* [WHAT YOU SHOULD DO]: Report only how many lines of the records contain the word "munfold".

*** Opening of INFORMATION SUPPLIED ***

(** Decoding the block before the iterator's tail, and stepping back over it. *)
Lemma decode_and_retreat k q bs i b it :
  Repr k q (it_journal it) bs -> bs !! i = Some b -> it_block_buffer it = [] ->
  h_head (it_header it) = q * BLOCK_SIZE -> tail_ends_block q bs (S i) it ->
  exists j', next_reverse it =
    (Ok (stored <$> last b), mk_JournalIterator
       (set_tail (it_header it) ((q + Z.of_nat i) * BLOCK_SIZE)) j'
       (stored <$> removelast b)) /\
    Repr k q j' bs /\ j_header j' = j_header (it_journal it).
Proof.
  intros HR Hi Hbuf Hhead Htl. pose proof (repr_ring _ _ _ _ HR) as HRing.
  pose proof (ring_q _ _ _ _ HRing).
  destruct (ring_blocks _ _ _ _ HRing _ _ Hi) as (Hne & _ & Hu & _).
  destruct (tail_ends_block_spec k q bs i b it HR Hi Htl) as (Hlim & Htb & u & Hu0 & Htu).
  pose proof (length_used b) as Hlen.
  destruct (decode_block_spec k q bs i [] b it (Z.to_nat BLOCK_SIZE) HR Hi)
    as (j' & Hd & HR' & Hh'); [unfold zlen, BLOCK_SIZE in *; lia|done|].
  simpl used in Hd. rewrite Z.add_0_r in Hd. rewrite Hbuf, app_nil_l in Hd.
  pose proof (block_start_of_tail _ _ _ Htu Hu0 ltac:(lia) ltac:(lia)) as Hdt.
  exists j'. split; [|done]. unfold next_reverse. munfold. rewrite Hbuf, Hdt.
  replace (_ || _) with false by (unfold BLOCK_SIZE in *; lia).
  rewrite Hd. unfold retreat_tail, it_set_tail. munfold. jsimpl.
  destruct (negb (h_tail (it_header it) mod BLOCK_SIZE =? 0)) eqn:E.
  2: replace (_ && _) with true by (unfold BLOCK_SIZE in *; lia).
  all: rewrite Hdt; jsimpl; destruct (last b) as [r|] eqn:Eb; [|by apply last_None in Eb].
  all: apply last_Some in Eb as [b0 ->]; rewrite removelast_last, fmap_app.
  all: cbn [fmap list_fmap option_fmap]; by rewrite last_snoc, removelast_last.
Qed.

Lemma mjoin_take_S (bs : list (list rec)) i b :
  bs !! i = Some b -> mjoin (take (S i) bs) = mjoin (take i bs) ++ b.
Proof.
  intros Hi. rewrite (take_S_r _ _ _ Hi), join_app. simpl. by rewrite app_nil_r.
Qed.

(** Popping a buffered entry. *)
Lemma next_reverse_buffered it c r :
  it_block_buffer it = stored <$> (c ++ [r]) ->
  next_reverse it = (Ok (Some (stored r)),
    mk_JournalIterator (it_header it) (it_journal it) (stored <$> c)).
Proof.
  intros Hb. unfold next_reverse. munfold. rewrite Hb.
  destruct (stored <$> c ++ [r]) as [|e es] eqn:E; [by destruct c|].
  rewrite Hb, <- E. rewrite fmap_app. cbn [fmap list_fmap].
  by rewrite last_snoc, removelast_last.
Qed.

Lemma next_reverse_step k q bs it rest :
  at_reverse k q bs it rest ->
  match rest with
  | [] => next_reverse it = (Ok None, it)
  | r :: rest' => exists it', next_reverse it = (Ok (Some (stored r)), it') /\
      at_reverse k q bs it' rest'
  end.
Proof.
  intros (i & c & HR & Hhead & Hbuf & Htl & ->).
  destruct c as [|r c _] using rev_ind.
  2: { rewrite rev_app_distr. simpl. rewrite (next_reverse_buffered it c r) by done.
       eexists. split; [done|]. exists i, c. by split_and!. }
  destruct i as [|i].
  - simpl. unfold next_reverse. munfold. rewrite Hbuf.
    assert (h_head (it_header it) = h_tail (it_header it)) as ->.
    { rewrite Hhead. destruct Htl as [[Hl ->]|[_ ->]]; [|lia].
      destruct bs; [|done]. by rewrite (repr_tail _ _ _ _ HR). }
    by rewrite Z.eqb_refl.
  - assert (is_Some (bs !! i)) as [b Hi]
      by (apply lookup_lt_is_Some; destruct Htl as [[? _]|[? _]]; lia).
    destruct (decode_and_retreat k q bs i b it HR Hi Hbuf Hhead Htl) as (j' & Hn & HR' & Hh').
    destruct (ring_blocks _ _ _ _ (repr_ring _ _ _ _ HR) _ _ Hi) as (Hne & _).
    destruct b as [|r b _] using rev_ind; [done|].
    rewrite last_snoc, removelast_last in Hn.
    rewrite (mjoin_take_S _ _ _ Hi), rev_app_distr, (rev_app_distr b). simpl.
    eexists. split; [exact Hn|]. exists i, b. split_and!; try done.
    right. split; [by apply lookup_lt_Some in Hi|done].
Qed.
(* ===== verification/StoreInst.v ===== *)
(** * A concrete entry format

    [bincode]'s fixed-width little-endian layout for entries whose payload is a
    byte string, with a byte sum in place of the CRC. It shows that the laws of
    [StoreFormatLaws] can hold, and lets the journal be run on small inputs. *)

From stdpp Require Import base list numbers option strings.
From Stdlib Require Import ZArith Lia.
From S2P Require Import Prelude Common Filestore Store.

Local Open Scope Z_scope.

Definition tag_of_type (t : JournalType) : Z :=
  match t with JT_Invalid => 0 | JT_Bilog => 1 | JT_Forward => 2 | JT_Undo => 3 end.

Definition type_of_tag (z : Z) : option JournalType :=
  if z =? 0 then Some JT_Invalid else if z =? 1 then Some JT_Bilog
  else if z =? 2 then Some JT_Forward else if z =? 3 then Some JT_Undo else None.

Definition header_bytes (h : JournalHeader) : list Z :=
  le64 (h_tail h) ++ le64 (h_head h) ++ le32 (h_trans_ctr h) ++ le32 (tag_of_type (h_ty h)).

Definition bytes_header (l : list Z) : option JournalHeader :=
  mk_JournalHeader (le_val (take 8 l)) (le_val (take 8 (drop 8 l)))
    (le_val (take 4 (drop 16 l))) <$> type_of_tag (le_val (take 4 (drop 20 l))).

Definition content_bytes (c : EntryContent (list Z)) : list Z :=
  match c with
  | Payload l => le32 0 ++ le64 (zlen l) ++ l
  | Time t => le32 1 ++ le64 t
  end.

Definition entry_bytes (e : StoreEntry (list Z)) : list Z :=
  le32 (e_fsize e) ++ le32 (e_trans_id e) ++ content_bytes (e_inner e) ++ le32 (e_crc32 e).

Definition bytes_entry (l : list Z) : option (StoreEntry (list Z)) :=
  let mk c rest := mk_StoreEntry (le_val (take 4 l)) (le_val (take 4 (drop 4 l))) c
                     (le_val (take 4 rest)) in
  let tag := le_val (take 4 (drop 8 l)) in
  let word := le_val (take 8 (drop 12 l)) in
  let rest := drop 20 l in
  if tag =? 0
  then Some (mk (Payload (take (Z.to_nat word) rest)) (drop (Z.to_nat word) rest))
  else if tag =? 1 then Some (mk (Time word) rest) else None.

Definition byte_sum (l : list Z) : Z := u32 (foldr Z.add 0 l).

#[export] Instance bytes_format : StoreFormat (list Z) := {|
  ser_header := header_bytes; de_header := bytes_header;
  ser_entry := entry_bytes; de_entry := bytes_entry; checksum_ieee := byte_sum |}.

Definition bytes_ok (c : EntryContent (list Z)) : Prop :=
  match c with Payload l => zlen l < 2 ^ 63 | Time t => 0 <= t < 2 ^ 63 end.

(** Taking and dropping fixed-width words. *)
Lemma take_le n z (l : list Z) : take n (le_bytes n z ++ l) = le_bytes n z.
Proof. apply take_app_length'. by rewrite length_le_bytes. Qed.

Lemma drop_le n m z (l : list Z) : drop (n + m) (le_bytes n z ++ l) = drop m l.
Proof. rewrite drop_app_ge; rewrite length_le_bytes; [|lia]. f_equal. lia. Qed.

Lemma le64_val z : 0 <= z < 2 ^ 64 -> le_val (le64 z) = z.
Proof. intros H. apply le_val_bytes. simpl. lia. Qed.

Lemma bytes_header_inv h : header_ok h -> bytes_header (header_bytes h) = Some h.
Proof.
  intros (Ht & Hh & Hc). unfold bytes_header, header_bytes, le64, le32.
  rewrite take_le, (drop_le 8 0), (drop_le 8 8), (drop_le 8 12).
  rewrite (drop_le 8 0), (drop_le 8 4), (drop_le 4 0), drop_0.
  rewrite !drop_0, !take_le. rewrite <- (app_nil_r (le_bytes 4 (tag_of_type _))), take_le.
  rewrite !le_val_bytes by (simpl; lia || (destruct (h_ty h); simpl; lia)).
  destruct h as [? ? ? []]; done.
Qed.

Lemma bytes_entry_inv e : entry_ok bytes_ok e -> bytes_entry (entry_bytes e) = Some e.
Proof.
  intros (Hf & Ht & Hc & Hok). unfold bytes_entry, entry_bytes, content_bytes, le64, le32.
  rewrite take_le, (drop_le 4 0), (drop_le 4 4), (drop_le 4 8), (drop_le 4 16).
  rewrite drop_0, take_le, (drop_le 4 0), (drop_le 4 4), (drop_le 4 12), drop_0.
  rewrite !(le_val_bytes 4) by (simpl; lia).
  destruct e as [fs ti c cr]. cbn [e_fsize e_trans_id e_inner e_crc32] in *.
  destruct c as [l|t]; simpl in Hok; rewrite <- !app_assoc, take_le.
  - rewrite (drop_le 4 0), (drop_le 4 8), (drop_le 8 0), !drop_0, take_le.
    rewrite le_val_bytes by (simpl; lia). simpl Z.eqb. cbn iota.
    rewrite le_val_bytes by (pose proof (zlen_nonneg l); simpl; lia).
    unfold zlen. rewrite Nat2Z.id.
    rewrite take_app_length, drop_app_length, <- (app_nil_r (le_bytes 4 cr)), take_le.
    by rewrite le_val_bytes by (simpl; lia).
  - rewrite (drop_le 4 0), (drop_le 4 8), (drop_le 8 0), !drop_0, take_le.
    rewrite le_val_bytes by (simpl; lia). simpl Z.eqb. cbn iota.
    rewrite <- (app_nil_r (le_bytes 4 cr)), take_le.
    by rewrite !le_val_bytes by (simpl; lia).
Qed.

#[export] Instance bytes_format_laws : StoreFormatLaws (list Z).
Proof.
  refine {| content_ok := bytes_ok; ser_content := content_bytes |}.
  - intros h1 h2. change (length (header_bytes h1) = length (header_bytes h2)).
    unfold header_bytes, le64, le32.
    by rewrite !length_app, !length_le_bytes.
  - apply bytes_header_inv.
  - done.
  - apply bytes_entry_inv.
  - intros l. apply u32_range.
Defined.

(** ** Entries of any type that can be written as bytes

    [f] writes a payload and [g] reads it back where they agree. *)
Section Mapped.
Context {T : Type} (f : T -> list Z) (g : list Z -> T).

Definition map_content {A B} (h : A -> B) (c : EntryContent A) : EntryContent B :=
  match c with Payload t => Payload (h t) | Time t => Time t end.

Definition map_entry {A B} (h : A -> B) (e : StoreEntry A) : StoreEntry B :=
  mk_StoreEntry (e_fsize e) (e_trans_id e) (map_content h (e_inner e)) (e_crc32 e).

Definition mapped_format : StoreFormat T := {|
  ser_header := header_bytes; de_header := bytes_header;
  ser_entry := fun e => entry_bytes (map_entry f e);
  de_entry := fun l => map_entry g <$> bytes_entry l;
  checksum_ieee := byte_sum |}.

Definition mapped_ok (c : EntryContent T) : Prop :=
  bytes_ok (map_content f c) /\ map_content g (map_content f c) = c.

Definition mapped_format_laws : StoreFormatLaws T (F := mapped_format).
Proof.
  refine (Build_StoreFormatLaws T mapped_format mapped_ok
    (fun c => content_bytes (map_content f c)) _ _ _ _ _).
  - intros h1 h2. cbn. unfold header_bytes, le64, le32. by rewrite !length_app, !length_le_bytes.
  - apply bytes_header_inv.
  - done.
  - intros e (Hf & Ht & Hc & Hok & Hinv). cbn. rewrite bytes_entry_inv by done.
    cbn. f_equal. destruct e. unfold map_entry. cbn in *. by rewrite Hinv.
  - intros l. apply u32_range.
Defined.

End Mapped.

*** Close of INFORMATION SUPPLIED ***

* [RESPONSE]: 4